According to Manuel's police statement, the defendants did not return to his and Smart's house until around 10:00 or 10:30 p.m. Manuel stated that appellant and Charlie "told me they picked [Hopper] up, they talked to him, and then I guess they beat him up real bad and ... they left him." Charlie also said "he was telling [appellant] to stop but he didn't." Charlie said Hopper was on the ground with his shirt up over his face and was making a gurgling sound when he told appellant to stop, but "[appellant] just kept going and doing stuff." Manuel reported that all three defendants were present when these details were being told to him.
Detectives interviewed appellant on November 7. During the interview, appellant eventually admitted that he drove Hopper out into the country at Bennett's direction. Bennett told appellant to stop and then Bennett and Hopper both got out of the car. According to appellant, Bennett started hitting and "going crazy" on Hopper and that Hopper did not fight back.

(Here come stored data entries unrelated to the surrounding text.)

Lemma shutdown_in_step env d busy W : DInv d busy -> in_step d W -> ~ unfinished d -> sends_ok env ->
  exists d', shutdownIdleWorkers env d = Ok d' /\ DInv d' [] /\ idleWorkers (scheduler d') = []
    /\ in_step d' (deliver W (newly_sent d d')).
Proof.
  intros HD H Hun Hsend. assert (wipJobs (scheduler d) = ∅) as Hw.
  { destruct (decide (wipJobs (scheduler d) = ∅)); [done|]. destruct Hun. by right. }
  apply (DInv_unassigned d busy HD) in Hw. subst busy.
  destruct (shutdownIdleWorkers_ok env d [] HD Hsend) as (d' & Hok & H' & Hi & _ & _ & _ & _ & _ & _ & _ & _ & _ & Hh).
  exists d'. split_and!; [done..|]. by apply rtc_hands_in_step.
Qed.

Lemma sys_step_inv st st' : sys_inv st -> sys_step st st' -> sys_inv st'.
Proof.
  intros (busy & HD & H & Hphase) Hstep. destruct Hstep as
    [d rc W W' phase Hw|env d rc W d1 rc1 d2 Hun Hsend Hr Hu|env d rc ss r rs d' Hr|env d rc W s' He Hk|env d rc W d' Hun Hsend Hs];
    cbn [sys_driver sys_world sys_phase sys_refill] in *.
  - exists busy. split_and!; [done|by eapply worker_step_in_step|done].
  - destruct (assign_in_step env d busy rc W d1 rc1 d2) as (busy' & ? & ? & ?); [done..|]. by exists busy'.
  - destruct Hphase as [L Hsend].
    destruct (receive_ok env d busy rc (mkWorld ss (r :: rs)) r rs) as (d2 & busy' & Hr' & ? & ? & ?); [done..|].
    rewrite Hr in Hr'. injection Hr' as <-. by exists busy'.
  - destruct Hphase as [L Hsend]. destruct (end_of_round_ok env d busy rc HD L) as (s2 & busy' & He' & ? & ? & Hi).
    rewrite He in He'. injection He' as <-. exists busy'. split_and!; [done|by apply Hi|done].
  - destruct (shutdown_in_step env d busy W) as (d2 & Hs' & ? & ? & ?); [done..|].
    rewrite Hs in Hs'. injection Hs' as <-. by exists [].
Qed.

(** *** The start *)
Lemma start_in_step opts id count parser (spawn : nat -> Process) d :
  source_inv parser ∅ -> Driver_start opts id count parser spawn = Ok d ->
  in_step d (World_new (numWorkers opts)).
Proof.
  intros Hsrc Hd. destruct (Driver_start_ok opts id count parser spawn Hsrc) as (d0 & Hd0 & HD & _ & _ & Hlen & _ & Hstop).
  rewrite Hd in Hd0. injection Hd0 as <-.
  assert (queues d = mkMessageQueues [] []) as Hq.
  { unfold Driver_start, spawnWorkers in Hd. by apply bind_Ok_inv in Hd as (s & _ & <-%Ok_inj). }
  split; cbn.
  - by rewrite length_replicate Hlen.
  - intros w s Hs. apply lookup_replicate in Hs as [-> Hw]. apply slot_idle; [|done].
    apply (inv_idle _ _ (di_inv _ _ HD)). pose proof (inv_partition _ _ (di_inv _ _ HD)) as Hp.
    rewrite Hstop app_nil_r /= in Hp. rewrite Hp Hlen. apply elem_of_seq. lia.
  - intros r Hr. by apply elem_of_nil in Hr.
  - unfold answered. rewrite Hq. apply NoDup_nil_2.
Qed.
(* ===== verification/Merge.v ===== *)
(** * Merging the shards

    [Driver::emitScipIndex] and what it calls (Driver.cc): the driver reads the shards
    that the workers announced, adds their documents, external symbols and forward
    declarations to an [IndexBuilder] and writes the index.  Shards that are missing or
    cannot be parsed are skipped.  [emitStatsFile] writes the statistics.

    The planner's answers do not change while shards are merged, so that every document
    of a file goes the same way, and the check of [addDocument] never fails. *)
From S2P Require Import Prelude Ordering CppString Paths Json PackageMaps IdPaths Symbols ScipMessages.
From S2P Require Import IndexBuilder CommandLine Compdb CompdbParser Ipc CliOptions Planner Scheduler Driver.

(** ** The files *)

(** Opening a shard and parsing it as one of the two messages; [None] is a failure. *)
Class ShardFiles : Type := {
  open_shard : str -> option str;
  parse_index : str -> option Index;
  parse_forward_decls : str -> option (list ForwardDecl);
}.

(** The lambda [readIndexShard]. *)
Definition readIndexShard `{ShardFiles} {A} (ParseFromIstream : str -> option A)
    (path : AbsolutePath) : option A := open_shard (asStringRef path) ≫= ParseFromIstream.

(** Constants that are generated or set by the build, and [llvm::sys::path]. *)
Class MergeConstants : Type := {
  scip_clang_version : str;
  UnspecifiedProtocolVersion : Z;
  TextEncoding_UTF8 : Z;
  convert_to_slash : str -> str;
}.

Record ToolInfo : Type := mkToolInfo {
  tool_name : str;
  tool_version : str;
  tool_arguments : list str;
}.
Record Metadata : Type := mkMetadata {
  metadata_version : Z;
  tool_info : ToolInfo;
  project_root : str;
  text_document_encoding : Z;
}.
Lemma Driver_new_connected {Process P : Type} driverId options (parser : P) qs maxNumWorkers :
  (forall name, create_error name = None) ->
  numWorkersUpperBound (Driver.dio_ipcSizeHintBytes (Driver.do_ipcOptions options)) = Ok maxNumWorkers ->
  0 < maxNumWorkers -> (0 < Driver.numWorkers options)%nat ->
  let n := Z.to_nat (Z.min maxNumWorkers (Z.of_nat (Driver.numWorkers options))) in
  exists qs' queues, Driver_new (Process:=Process) driverId options parser qs
      = Ok (qs', queues, Driver.Driver_opened (set_numWorkers options n) driverId 0 parser)
    /\ connected driverId options n qs qs' queues.
Proof.
  intros Hce Hmax Hpos Hopt n. set (hint := Driver.dio_ipcSizeHintBytes (Driver.do_ipcOptions options)) in *.
  set (qs0 := deleteIfPresent driverId (Driver.numWorkers options) qs).
  assert (0 < n <= Driver.numWorkers options)%nat as Hn by lia.
  set (w2d := workerToDriverQueueName driverId).
  assert (qs0 !! w2d = None) as Hw2d by (apply deleteIfPresent_own; by left).
  destruct (create_send_queues_ok driverId (hint / 2) (worker_ids n)
    (<[w2d := mkBoostQueue [] (Z.of_nat n) (hint / 2)]> qs0) []) as (qs' & Hc & Hown & Hother);
    [done|apply worker_ids_NoDup| |].
  { intros w Hw%elem_of_worker_ids. split; [lia|].
    rewrite lookup_insert_ne; [intros E; by apply (queue_directions_differ driverId w)|].
    apply deleteIfPresent_own. right. exists w. split; [lia|done]. }
  assert (length (map (send_queue driverId (hint / 2)) (worker_ids n)) = n) as Hlen
    by (unfold worker_ids; by rewrite !length_map length_seq).
  exists qs', (mkMessageQueues (map (send_queue driverId (hint / 2)) (worker_ids n)) (mkJsonIpcQueue w2d CreateOnly (hint / 2) 0)).
  split.
  - unfold Driver_new, MessageQueues_new. fold hint qs0. rewrite Hmax bind_Ok (proj2 (Z.ltb_lt _ _) Hpos) ENFORCE_true bind_Ok.
    fold n w2d. unfold try_create, create. rewrite Hce Hw2d Hc. cbn [app].
    rewrite bool_decide_false; [by intros [? ?]|]. cbn [andb]. rewrite bind_Ok. cbn [driverToWorker].
    rewrite Hlen (proj2 (Nat.ltb_lt _ _)); [lia|]. rewrite ENFORCE_true bind_Ok (proj2 (Nat.leb_le _ _)); [lia|].
    by rewrite ENFORCE_true bind_Ok.
  - assert (qs' !! w2d = Some (mkBoostQueue [] (Z.of_nat n) (hint / 2))) as Hq.
    { rewrite Hother; [intros w _ E; by apply (queue_directions_differ driverId w)|]. by rewrite lookup_insert_eq. }
    split; cbn [driverToWorker workerToDriver name]; [done|done| | |].
    + intros name Hname. rewrite Hother.
      { intros w Hw%elem_of_worker_ids ->. apply Hname. right. exists w. split; [lia|done]. }
      rewrite lookup_insert_ne; [intros <-; apply Hname; by left|]. by apply deleteIfPresent_other.
    + intros w Hw. rewrite Hother.
      { intros w' Hw'%elem_of_worker_ids E. apply driverToWorkerQueueName_inj in E as ->; lia. }
      rewrite lookup_insert_ne; [intros E; by apply (queue_directions_differ driverId w)|].
      apply deleteIfPresent_own. right. exists w. split; [lia|done].
    + intros w Hw. assert (Z.of_nat w ∈ worker_ids n) as Hin by (apply elem_of_worker_ids; lia).
      exists (send_queue driverId (hint / 2) (Z.of_nat w)). eexists. split_and!; [|by apply Hown|done| | |].
      * unfold worker_ids. rewrite map_map. rewrite -/(fmap _ _) list_lookup_fmap.
        by rewrite lookup_seq_lt.
      * intros ipc Hd Hwk. unfold forWorker, open. rewrite Hd Hwk Hown //. rewrite Hq. reflexivity.
      * done.
      * done.
Qed.
End Connect.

After Bennett started fighting with Hopper, Bennett said something about appellant's guns. At this point, appellant stepped in and questioned Hopper about the guns. Hopper told appellant that he was trying to sell them. Appellant started arguing with Hopper about getting the guns back. Appellant admitted he hit Hopper "a couple of times" but claimed "my uncle did the most of it."
Appellant denied kicking or stomping on Hopper. Appellant claimed that after he hit Hopper a couple of times, Bennett wrestled Hopper to the ground and started kicking and stomping on him. Appellant told detectives that when his uncle was attacking Hopper, "I was just like, I was just stunned, I was just shocked and, I was just standing there and my brother's pretty much the same way." Appellant did not know how Hopper's shirt got over his head. Neither he nor Charlie pulled it up.
Appellant said that when they left, Hopper was making "snoring" sounds, but he did not know Hopper was dying. After leaving Hopper, they stopped at Manuel and Smart's house. Appellant told them his uncle just beat up some guy. Then he added, "I think I did use 'we', I go, oh man, oh man, we beat this guy up . . . ." Appellant told detectives he was scared and in shock because he had never seen his uncle act that way.
The defense
Appellant testified that after his grandfather died, he received a number of rifles that had belonged to his grandfather. The guns were stolen from his house about a month and a half before the October 31st incident. Appellant decided not to report the theft because he did not think the police on the reservation would be effective in finding them.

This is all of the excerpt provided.